Each SAE lives in a subfolder named `{sae_id}/` containing:
- `sae_weights.safetensors` — encoder/decoder weights
- `cfg.json` — SAELens-compatible config

`hook_name` format: `model.layers.{layer}.hook_resid_post`

## Training Details

| Parameter | Value |
|---|---|
| Hardware | NVIDIA GeForce GTX 1650 Ti Max-Q, 4 GB VRAM, Windows 11 Pro |
| Training time | ~400–600 seconds per SAE |
| Epochs | 300 |
| Batch size | 128 |
| Expansion factor | 4x (2560 → 10240) |
| Model quantization | 4-bit (bitsandbytes) for activation collection |
| Activations | `resid_post` collected during autoregressive generation |
| Training conditions | `mixed` (n=246), `deceptive_only` (n=88), `honest_only` (n=158) |
| LLM classifier | Gemini 2.5 Flash |

## Known Limitations

**JumpReLU threshold not learned (30 SAEs):** All SAEs have `threshold = 0` — functionally ReLU. L0 ≈ 50% of d_sae. TopK SAEs are unaffected.

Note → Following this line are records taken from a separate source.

(* ===== verification/BetView.v ===== *)
(** * The betting view (CBettingDB and CBettingsView of src/src/betting/bet_db.h
    and src/src/betting/bet_db.cpp)

    The operations of CBettingDB are defined over any storage that keeps the
    contract of Flushable.v; the theorems relate them to finite maps.  The
    handlers of the other files work on [CBettingsView], the record of the
    tables' maps.  A cache level, as the copy constructor of CBettingsView
    makes it, is [CBettingsViewCache]: its tables are flushable storages over
    the tables of the level below. *)

From S2P Require Import Prelude Params BetDB BetKeys Flushable.

(** ** CBettingDB *)
Section CBettingDB.
Context {St K V : Type} `{StorageKV St K V}.

Definition dbExists (db : St) (key : K) : bool := sExists db key.

Definition dbRead (db : St) (key : K) : option V := sRead db key.

(** Write refuses an existing key, Update and Erase a missing one. *)
Definition dbWrite (db : St) (key : K) (value : V) : St * bool :=
  if sExists db key then (db, false) else sWrite db key value.

Definition dbUpdate (db : St) (key : K) (value : V) : St * bool :=
  if negb (sExists db key) then (db, false) else sWrite db key value.

Definition dbErase (db : St) (key : K) : St * bool :=
  if negb (sExists db key) then (db, false) else sErase db key.
End CBettingDB.

(** The entries an iterator shows from a key on. *)
Definition dbIterate `{StorageKV St K V} (db : St) (key : K) : list (K * V) := sIterate db key.

(** ** The undo table: undo vectors under the hash of an outpoint, and the
    last connected height under a string key. *)
Inductive UndosKey := UndoTxKey (key : uint256) | LastHeightKey.

Inductive UndosValue := UndoVector (vUndos : list CBettingUndoDB) | LastHeightValue (height : Z).

#[export] Instance UndosKey_eq_dec : EqDecision UndosKey.
Proof. solve_decision. Defined.

#[export] Instance UndosKey_countable : Countable UndosKey.
Proof.
  refine (inj_countable' (fun k => match k with UndoTxKey h => Some h | LastHeightKey => None end)
            (fun o => match o with Some h => UndoTxKey h | None => LastHeightKey end) _).
  by intros [].
Defined.

(** The bytes of the serialized string, as the first bytes of a uint256. *)
Definition LastHeight_prefix : Z := 0x0A4C617374486569676874 * 2 ^ (256 - 88).

#[export] Instance UndosKey_key_seq : KeySeq UndosKey := fun k =>
  match k with UndoTxKey h => [h; 1] | LastHeightKey => [LastHeight_prefix; 0] end.

#[export] Instance UndosKey_key_seq_inj : KeySeqInj UndosKey.
Proof. intros [] [] [=]; congruence. Qed.

(** ** CBettingsView *)
Record CBettingsView := {
  mappings : gmap MappingKey CMappingDB;
  results : gmap Z CPeerlessResultDB;
  events : gmap Z CPeerlessExtendedEventDB;
  bets : gmap PeerlessBetKey CPeerlessBetDB;
  undos : gmap UndosKey UndosValue;
  payoutsInfo : gmap PeerlessBetKey CPayoutInfoDB;
  quickGamesBets : gmap PeerlessBetKey CQuickGamesBetDB;
  chainGamesLottoEvents : gmap Z CChainGamesEventDB;
  chainGamesLottoBets : gmap PeerlessBetKey CChainGamesBetDB;
  chainGamesLottoResults : gmap Z CChainGamesResultDB;
  failedBettingTxs : gmap uint256 Z;
  fieldEvents : gmap Z CFieldEventDB;
  fieldResults : gmap Z CFieldResultDB;
  fieldBets : gmap PeerlessBetKey CFieldBetDB;
}.

#[export] Instance CBettingsView_eta : Settable CBettingsView := fun v =>
  Build_CBettingsView (mappings v) (results v) (events v) (bets v) (undos v) (payoutsInfo v)
    (quickGamesBets v) (chainGamesLottoEvents v) (chainGamesLottoBets v)
    (chainGamesLottoResults v) (failedBettingTxs v) (fieldEvents v) (fieldResults v) (fieldBets v).

Definition CBettingsView_empty : CBettingsView :=
  Build_CBettingsView ∅ ∅ ∅ ∅ ∅ ∅ ∅ ∅ ∅ ∅ ∅ ∅ ∅ ∅.

Definition SetLastHeight (v : CBettingsView) (height : Z) : CBettingsView :=
  if negb (dbExists (undos v) LastHeightKey)
  then v <| undos := (dbWrite (undos v) LastHeightKey (LastHeightValue height)).1 |>
  else v <| undos := (dbUpdate (undos v) LastHeightKey (LastHeightValue height)).1 |>.

Definition GetLastHeight (v : CBettingsView) : Z :=
  match dbRead (undos v) LastHeightKey with
  | Some (LastHeightValue height) => height
  | _ => 0
  end.

(** assert(!undos->Exists(key)): [None] stands for the abort. *)
Definition SaveBettingUndo (v : CBettingsView) (key : uint256) (vUndos : list CBettingUndoDB) :
    option CBettingsView :=
  if dbExists (undos v) (UndoTxKey key) then None
  else Some (v <| undos := (dbWrite (undos v) (UndoTxKey key) (UndoVector vUndos)).1 |>).

Definition EraseBettingUndo (v : CBettingsView) (key : uint256) : CBettingsView * bool :=
  let '(u, ok) := dbErase (undos v) (UndoTxKey key) in (v <| undos := u |>, ok).

Definition GetBettingUndo (v : CBettingsView) (key : uint256) : list CBettingUndoDB :=
  match dbRead (undos v) (UndoTxKey key) with
  | Some (UndoVector vUndos) => vUndos
  | _ => []
  end.

Definition ExistsBettingUndo (v : CBettingsView) (key : uint256) : bool :=
  dbExists (undos v) (UndoTxKey key).

(** The keys PruneOlderUndos collects; [vUndos[0]] of an empty vector is
    undefined behaviour, [None] here. *)
Fixpoint undos_to_delete (height : Z) (l : list (UndosKey * UndosValue)) : option (list uint256) :=
  match l with
  | [] => Some []
  | (LastHeightKey, _) :: l => undos_to_delete height l
  | (UndoTxKey key, UndoVector (u :: _)) :: l =>
      ks ← undos_to_delete height l;
      Some (if undo_height u <? height then key :: ks else ks)
  | (UndoTxKey _, _) :: _ => None
  end.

**STE fix (2026-04-11):** The training code has been corrected with a Gaussian-kernel STE (Rajamanoharan et al. 2024, arXiv:2407.14435). The honest_only advantage is confirmed not a dimensionality artifact (15/18 STE conditions on d20+TinyLlama).

**4-bit quantization:** Activations were collected from a 4-bit quantized model. The parallel-attention anomaly may be amplified or dampened by quantization effects.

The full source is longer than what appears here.